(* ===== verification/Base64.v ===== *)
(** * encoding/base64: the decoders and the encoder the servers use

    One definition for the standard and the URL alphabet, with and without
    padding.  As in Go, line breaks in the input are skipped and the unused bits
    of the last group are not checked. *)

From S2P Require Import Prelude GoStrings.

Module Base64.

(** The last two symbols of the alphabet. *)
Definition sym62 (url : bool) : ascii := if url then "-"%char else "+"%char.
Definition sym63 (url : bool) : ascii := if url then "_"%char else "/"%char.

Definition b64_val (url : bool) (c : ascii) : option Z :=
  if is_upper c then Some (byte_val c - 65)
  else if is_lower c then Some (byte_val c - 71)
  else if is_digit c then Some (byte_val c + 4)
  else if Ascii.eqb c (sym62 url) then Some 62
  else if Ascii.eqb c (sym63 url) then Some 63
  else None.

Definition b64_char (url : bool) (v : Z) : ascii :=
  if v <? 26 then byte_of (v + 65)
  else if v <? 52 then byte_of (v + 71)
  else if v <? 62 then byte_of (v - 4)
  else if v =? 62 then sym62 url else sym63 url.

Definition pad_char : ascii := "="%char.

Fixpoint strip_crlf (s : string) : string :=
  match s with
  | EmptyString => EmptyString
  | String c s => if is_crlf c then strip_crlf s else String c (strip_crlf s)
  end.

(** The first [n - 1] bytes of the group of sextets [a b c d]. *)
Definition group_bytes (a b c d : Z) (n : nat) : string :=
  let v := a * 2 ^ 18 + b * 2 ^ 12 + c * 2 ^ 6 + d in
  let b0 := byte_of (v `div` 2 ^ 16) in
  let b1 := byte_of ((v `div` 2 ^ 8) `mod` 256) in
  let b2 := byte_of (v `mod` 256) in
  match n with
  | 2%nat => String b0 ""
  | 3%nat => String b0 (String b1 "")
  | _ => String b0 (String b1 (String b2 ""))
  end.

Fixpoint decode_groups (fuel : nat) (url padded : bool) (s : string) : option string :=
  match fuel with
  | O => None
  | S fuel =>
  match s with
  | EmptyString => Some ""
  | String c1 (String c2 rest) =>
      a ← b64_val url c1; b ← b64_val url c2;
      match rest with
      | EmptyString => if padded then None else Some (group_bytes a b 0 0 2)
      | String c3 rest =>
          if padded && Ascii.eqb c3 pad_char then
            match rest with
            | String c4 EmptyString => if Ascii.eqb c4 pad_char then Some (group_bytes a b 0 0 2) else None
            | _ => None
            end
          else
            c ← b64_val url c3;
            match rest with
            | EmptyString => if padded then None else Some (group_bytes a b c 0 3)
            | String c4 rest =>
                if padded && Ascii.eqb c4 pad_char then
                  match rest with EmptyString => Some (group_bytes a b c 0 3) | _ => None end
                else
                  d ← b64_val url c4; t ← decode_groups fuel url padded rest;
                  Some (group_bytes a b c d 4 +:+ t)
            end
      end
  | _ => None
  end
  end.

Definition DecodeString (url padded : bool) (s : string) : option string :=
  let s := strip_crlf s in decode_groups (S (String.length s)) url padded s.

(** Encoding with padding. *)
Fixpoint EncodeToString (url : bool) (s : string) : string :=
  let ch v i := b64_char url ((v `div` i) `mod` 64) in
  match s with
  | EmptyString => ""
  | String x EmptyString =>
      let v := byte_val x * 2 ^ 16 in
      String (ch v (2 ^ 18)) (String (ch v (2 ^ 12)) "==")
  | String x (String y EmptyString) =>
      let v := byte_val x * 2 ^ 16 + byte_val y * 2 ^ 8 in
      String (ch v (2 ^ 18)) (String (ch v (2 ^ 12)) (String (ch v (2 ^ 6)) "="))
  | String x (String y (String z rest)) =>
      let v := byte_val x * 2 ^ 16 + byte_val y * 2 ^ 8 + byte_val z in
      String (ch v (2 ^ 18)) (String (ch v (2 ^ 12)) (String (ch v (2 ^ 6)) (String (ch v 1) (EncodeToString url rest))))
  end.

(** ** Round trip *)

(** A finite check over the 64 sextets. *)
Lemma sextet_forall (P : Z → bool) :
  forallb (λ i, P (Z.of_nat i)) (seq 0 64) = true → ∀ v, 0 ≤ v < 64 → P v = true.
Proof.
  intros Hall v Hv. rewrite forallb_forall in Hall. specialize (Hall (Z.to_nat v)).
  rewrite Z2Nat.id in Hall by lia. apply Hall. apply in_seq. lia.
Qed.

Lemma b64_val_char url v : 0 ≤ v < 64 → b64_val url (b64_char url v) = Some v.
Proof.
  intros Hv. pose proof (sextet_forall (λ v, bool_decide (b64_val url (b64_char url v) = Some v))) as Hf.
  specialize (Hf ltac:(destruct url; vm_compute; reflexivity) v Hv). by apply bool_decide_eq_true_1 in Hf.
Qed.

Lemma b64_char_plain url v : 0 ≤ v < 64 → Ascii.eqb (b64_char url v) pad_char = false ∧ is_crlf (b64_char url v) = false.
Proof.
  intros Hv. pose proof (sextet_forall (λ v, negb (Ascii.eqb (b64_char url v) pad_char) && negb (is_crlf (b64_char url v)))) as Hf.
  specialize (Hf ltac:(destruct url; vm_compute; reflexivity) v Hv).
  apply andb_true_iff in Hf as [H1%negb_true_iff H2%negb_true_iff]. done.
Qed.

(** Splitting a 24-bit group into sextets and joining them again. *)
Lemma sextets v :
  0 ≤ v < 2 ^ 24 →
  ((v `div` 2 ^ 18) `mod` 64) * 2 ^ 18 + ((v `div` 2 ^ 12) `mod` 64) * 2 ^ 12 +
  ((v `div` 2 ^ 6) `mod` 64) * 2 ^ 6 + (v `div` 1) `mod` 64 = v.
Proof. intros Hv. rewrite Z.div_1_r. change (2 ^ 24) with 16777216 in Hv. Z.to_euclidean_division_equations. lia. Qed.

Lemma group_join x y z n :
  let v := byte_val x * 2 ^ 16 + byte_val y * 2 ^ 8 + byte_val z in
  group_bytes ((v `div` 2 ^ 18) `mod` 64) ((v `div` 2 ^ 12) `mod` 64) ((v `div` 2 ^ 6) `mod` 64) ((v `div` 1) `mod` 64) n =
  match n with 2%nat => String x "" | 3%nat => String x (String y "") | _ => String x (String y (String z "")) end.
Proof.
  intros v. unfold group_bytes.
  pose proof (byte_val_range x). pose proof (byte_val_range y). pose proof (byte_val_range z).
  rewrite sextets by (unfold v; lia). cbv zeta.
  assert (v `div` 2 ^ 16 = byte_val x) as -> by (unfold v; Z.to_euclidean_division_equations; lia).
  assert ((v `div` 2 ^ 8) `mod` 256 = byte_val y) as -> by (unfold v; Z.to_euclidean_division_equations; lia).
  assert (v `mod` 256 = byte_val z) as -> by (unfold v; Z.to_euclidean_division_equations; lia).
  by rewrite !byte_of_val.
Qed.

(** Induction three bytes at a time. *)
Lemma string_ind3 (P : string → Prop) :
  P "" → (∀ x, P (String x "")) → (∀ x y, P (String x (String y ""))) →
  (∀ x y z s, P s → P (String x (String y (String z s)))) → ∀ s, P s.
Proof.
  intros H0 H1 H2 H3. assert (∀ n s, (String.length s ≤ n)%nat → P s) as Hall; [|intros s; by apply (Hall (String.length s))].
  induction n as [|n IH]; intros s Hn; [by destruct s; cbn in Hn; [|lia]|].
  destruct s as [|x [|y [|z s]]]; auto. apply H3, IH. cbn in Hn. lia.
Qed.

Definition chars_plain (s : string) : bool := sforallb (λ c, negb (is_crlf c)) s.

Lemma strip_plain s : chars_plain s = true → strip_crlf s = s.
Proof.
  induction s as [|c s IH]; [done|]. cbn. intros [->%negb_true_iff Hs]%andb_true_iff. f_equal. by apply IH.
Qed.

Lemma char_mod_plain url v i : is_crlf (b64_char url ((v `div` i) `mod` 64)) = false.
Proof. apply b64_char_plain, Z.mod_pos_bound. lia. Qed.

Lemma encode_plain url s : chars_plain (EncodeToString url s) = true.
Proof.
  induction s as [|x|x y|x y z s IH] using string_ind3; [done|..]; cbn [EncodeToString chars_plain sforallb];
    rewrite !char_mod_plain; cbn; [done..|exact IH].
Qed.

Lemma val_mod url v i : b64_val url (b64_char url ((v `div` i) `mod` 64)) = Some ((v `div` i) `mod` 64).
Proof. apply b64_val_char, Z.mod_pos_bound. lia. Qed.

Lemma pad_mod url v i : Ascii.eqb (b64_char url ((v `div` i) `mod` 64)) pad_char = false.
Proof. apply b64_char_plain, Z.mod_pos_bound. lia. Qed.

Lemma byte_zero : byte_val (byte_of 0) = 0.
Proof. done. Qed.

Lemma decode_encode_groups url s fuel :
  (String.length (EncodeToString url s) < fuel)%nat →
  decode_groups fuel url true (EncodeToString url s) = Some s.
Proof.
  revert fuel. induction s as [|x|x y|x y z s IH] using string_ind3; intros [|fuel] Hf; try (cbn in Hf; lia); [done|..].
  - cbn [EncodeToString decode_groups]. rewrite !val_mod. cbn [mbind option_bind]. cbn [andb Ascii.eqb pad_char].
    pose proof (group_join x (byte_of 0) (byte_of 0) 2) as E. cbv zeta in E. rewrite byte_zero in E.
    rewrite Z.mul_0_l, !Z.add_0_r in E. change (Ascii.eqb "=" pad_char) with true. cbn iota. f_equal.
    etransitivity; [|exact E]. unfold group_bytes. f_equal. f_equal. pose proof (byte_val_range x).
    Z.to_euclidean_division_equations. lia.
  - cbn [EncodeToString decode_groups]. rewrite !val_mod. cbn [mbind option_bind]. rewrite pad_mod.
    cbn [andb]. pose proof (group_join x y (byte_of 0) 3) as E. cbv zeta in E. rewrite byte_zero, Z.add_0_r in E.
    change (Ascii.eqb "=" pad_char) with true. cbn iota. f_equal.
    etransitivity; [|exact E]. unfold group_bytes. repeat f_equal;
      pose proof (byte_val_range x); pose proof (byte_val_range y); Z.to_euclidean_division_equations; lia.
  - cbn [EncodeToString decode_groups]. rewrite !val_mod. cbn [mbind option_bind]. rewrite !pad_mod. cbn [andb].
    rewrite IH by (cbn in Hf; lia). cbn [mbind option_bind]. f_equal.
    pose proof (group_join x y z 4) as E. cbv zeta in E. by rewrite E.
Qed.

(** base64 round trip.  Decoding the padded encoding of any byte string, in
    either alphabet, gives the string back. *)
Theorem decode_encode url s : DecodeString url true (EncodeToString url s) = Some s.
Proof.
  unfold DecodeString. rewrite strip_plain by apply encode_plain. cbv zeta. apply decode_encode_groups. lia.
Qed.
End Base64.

┄┄┄┄┄┄┄┄┄┄┄┄┄┄┄┄┄┄┄┄

WHAT IS BEING ASKED → Of the entries above, repeat exactly the lines between the line with "decode_groups fuel url true" and the line with "rewrite !pad_mod. cbn [andb].", inclusive, and no others.

EXERCISE ANSWER →
  decode_groups fuel url true (EncodeToString url s) = Some s.
Proof.
  revert fuel. induction s as [|x|x y|x y z s IH] using string_ind3; intros [|fuel] Hf; try (cbn in Hf; lia); [done|..].
  - cbn [EncodeToString decode_groups]. rewrite !val_mod. cbn [mbind option_bind]. cbn [andb Ascii.eqb pad_char].
    pose proof (group_join x (byte_of 0) (byte_of 0) 2) as E. cbv zeta in E. rewrite byte_zero in E.
    rewrite Z.mul_0_l, !Z.add_0_r in E. change (Ascii.eqb "=" pad_char) with true. cbn iota. f_equal.
    etransitivity; [|exact E]. unfold group_bytes. f_equal. f_equal. pose proof (byte_val_range x).
    Z.to_euclidean_division_equations. lia.
  - cbn [EncodeToString decode_groups]. rewrite !val_mod. cbn [mbind option_bind]. rewrite pad_mod.
    cbn [andb]. pose proof (group_join x y (byte_of 0) 3) as E. cbv zeta in E. rewrite byte_zero, Z.add_0_r in E.
    change (Ascii.eqb "=" pad_char) with true. cbn iota. f_equal.
    etransitivity; [|exact E]. unfold group_bytes. repeat f_equal;
      pose proof (byte_val_range x); pose proof (byte_val_range y); Z.to_euclidean_division_equations; lia.
  - cbn [EncodeToString decode_groups]. rewrite !val_mod. cbn [mbind option_bind]. rewrite !pad_mod. cbn [andb].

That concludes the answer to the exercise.